3.2 Software anti-interference

According to different sources, software interference types can be divided into two categories: one is that the input and output channels are interfered with, making the system unable to be accurately controlled; the other is that the program is interfered with during execution and runs away. When designing the system, use:

(1) System power-on self-diagnosis

When the system is cold started, it will first perform a self-check on the CPU, RAM, etc. If an abnormality is found, it will report the error and wait for repair to avoid operating with the problem.

Self-examination generally has the following methods:

Power-on self-test; timed self-test; key-controlled self-test.

(2) Using a monitoring timer or watchdog technology

The monitoring timer is a monitoring circuit that resets the system when the system software is disturbed and deviates from the predetermined path. Most single-chip systems are equipped with a monitoring timer circuit.

(3) Setting up software traps

In the fault of the program area, fill the gap with NOP instructions to ensure that the program that was bounced due to interference can enter the normal operation track as soon as possible. Use a strong jump guide instruction to force the captured program to a specified address.

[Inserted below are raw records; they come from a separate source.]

Lemma digits_rev_spec (fuel : nat) (n : Z) :
  0 <= n < 10 ^ Z.of_nat fuel ->
  digits_value 10 (rev (digits_rev fuel n)) = n /\ Forall is_digit_val (digits_rev fuel n).
Proof.
  revert n; induction fuel as [|f IH]; intros n Hn; simpl.
  - replace n with 0 by (simpl in Hn; lia). split; [done | constructor].
  - destruct (Z.ltb_spec n 10).
    + split; [unfold digits_value; simpl; lia | repeat constructor; unfold is_digit_val; lia].
    + rewrite Nat2Z.inj_succ, Z.pow_succ_r in Hn by lia.
      destruct (IH (n / 10)) as [Hv Hd].
      { split; [apply Z.div_pos | apply Z.div_lt_upper_bound]; lia. }
      simpl. rewrite digits_value_snoc, Hv. split.
      * pose proof (Z.div_mod n 10). lia.
      * constructor; [|done]. apply Z.mod_pos_bound. lia.
Qed.

(** [dec_digits] renders a natural number with enough fuel: its digits
    read back to the number. *)
Lemma dec_digits_spec (n : Z) :
  0 <= n ->
  digits_value 10 (dec_digits n) = n /\ Forall is_digit_val (dec_digits n) /\ dec_digits n <> [].
Proof.
  intros Hn. unfold dec_digits.
  set (fuel := S (Z.to_nat (Z.log2 n))).
  assert (Hb : n < 10 ^ Z.of_nat fuel).
  { subst fuel. rewrite Nat2Z.inj_succ, Z2Nat.id by apply Z.log2_nonneg.
    apply Z.lt_le_trans with (2 ^ Z.succ (Z.log2 n)).
    - destruct (Z.eq_dec n 0) as [->|]; [done|]. apply Z.log2_spec. lia.
    - apply Z.pow_le_mono_l. pose proof (Z.log2_nonneg n). lia. }
  destruct (digits_rev_spec fuel n) as [Hv Hd]; [lia|].
  split; [done|]. split; [by apply Forall_rev|].
  subst fuel. simpl. destruct (n <? 10); simpl; [done|]. intros []%app_eq_nil; done.
Qed.

Lemma radix_digit_char (d : Z) : is_digit_val d -> radix_digit 10 (digit_char d) = Some d.
Proof. intros Hd. digit_cases d; reflexivity. Qed.

Lemma take_digits_decimal (ds : list Z) :
  Forall is_digit_val ds -> take_digits 10 (string_of_digits ds) = ds.
Proof.
  induction ds as [|d ds IH]; intros Hds; [done|].
  apply Forall_cons in Hds as [Hd Hds]. simpl. rewrite radix_digit_char by done.
  by rewrite IH.
Qed.

Lemma all_dec_digits_decimal (ds : list Z) :
  Forall is_digit_val ds -> all_dec_digits (string_of_digits ds) = true.
Proof.
  induction ds as [|d ds IH]; intros Hds; [done|].
  apply Forall_cons in Hds as [Hd Hds]. simpl. rewrite IH by done.
  unfold is_dec_digit. rewrite radix_digit_char by done. done.
Qed.

(** A decimal rendering starts with a digit: no whitespace, sign or
    radix prefix is read from it. *)
Lemma parse_decimal_head (d : Z) (ds : list Z) :
  is_digit_val d -> Forall is_digit_val ds ->
  trim_start (string_of_digits (d :: ds)) = string_of_digits (d :: ds) /\
  parse_sign (string_of_digits (d :: ds)) = (1, string_of_digits (d :: ds)) /\
  parse_radix (string_of_digits (d :: ds)) = (10, string_of_digits (d :: ds)) /\
  is_int_literal (string_of_digits (d :: ds)) = all_dec_digits (string_of_digits (d :: ds)).
Proof.
  intros Hd Hds. simpl string_of_digits. digit_cases d.
  1: destruct ds as [|d2 ds]; [split_and!; reflexivity|].
  1: apply Forall_cons in Hds as [Hd2 _]; digit_cases d2.
  all: split_and!; reflexivity.
Qed.

Lemma parseInt_sign_digits (sign : Z) (s : string) (ds : list Z) :
  ds <> [] -> Forall is_digit_val ds ->
  parse_sign s = (sign, string_of_digits ds) -> trim_start s = s ->
  parseInt s = Some (sign * digits_value 10 ds).
Proof.
  intros Hne Hds Hsign Htrim. destruct ds as [|d ds']; [done|].
  pose proof Hds as Hds'. apply Forall_cons in Hds' as [Hd Htl].
  destruct (parse_decimal_head d ds' Hd Htl) as (_ & _ & Hradix & _).
  unfold parseInt. rewrite Htrim, Hsign, Hradix, take_digits_decimal by done. done.
Qed.

(** [parseInt] reads back the decimal rendering of every integer. *)
Lemma parseInt_number_to_string (z : Z) : parseInt (js_number_to_string z) = Some z.
Proof.
  unfold js_number_to_string. destruct (Z.ltb_spec z 0).
  - destruct (dec_digits_spec (- z)) as (Hv & Hds & Hne); [lia|].
    rewrite (parseInt_sign_digits (-1) (String "-" _) _ Hne Hds eq_refl eq_refl), Hv. f_equal; lia.
  - destruct (dec_digits_spec z) as (Hv & Hds & Hne); [lia|].
    destruct (dec_digits z) as [|d ds] eqn:E; [done|].
    pose proof Hds as Hds'. apply Forall_cons in Hds' as [Hd Htl].
    destruct (parse_decimal_head d ds Hd Htl) as (Ht & Hs & _).
    rewrite (parseInt_sign_digits 1 _ _ Hne Hds Hs Ht), Hv. f_equal; lia.
Qed.

(** The same with an explicit [+] before a non-negative integer. *)
Lemma parseInt_plus_number_to_string (z : Z) :
  0 <= z -> parseInt (String "+" (js_number_to_string z)) = Some z.
Proof.
  intros Hz. unfold js_number_to_string. destruct (Z.ltb_spec z 0); [lia|].
  destruct (dec_digits_spec z) as (Hv & Hds & Hne); [lia|].
  rewrite (parseInt_sign_digits 1 (String "+" _) _ Hne Hds eq_refl eq_refl), Hv. f_equal; lia.
Qed.

(** Every rendering of an integer, and every [+] rendering of a
    non-negative one, matches [/^[+-]?\d+$/]. *)
Lemma is_int_literal_number_to_string (z : Z) :
  is_int_literal (js_number_to_string z) = true /\
  (0 <= z -> is_int_literal (String "+" (js_number_to_string z)) = true).
Proof.
  unfold js_number_to_string. destruct (Z.ltb_spec z 0).
  - destruct (dec_digits_spec (- z)) as (_ & Hds & Hne); [lia|]. split; [|lia].
    destruct (dec_digits (- z)); [done|]. simpl. by rewrite <- all_dec_digits_decimal with (ds := z0 :: l).
  - destruct (dec_digits_spec z) as (_ & Hds & Hne); [lia|].
    destruct (dec_digits z) as [|d ds]; [done|].
    pose proof (all_dec_digits_decimal _ Hds) as Hall.
    apply Forall_cons in Hds as [Hd Htl].
    destruct (parse_decimal_head d ds Hd Htl) as (_ & _ & _ & Hlit).
    split; [by rewrite Hlit|]. intros _. simpl. by rewrite <- Hall.
Qed.

End Decimal.

(** ** JavaScript numbers of the program *)

(** The numbers the program computes are integers or [NaN] (the result of
    [parseInt] on a string with no digit): [None] is [NaN]. *)
Abbreviation js_num := (option Z).

(** [String(n)] / [`${n}`]. *)
Definition num_to_string (n : js_num) : string :=
  match n with
  | Some z => js_number_to_string z
  | None => "NaN"
  end.

(** Unary minus. *)
Definition num_neg (n : js_num) : js_num := Z.opp <$> n.

(** [n >= 0]: false for [NaN]. *)
Definition num_ge0 (n : js_num) : bool :=
  match n with
  | Some z => 0 <=? z
  | None => false
  end.

(** [`${n >= 0 ? '+' : ''}${n}`]: an integer with its sign always written. *)
Definition signed_string (n : js_num) : string :=
  (if num_ge0 n then "+" else "") +:+ num_to_string n.

(** [parseInt] reads back a signed rendering. *)
Lemma parseInt_signed_string (z : Z) : parseInt (signed_string (Some z)) = Some z.
Proof.
  unfold signed_string; simpl. destruct (Z.leb_spec 0 z).
  - by apply parseInt_plus_number_to_string.
  - apply parseInt_number_to_string.
Qed.

Lemma is_int_literal_signed_string (z : Z) : is_int_literal (signed_string (Some z)) = true.
Proof.
  unfold signed_string; simpl. pose proof (is_int_literal_number_to_string z) as [H1 H2].
  destruct (Z.leb_spec 0 z); [by apply H2 | done].
Qed.

(** ** Character classes *)

Section CharClass.

(** Every character of the string satisfies [p]. *)
Fixpoint str_forall (p : ascii -> bool) (s : string) : bool :=
  match s with
  | EmptyString => true
  | String c r => p c && str_forall p r
  end.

Add two NOP instructions in front of it.

(4) All unused interrupt entries are filled with RETI instructions.

4 Conclusion

Uninterruptible power supply is a system where strong and weak electric signals intersect, and there are various interferences. If the system does not have strong enough anti-interference ability, even if the overall design, hardware design, and software design are reasonable, it cannot fully guarantee that the system works well. The actual system interference is complex, and it is necessary to accumulate experience in practice. Only in this way can a better circuit be designed.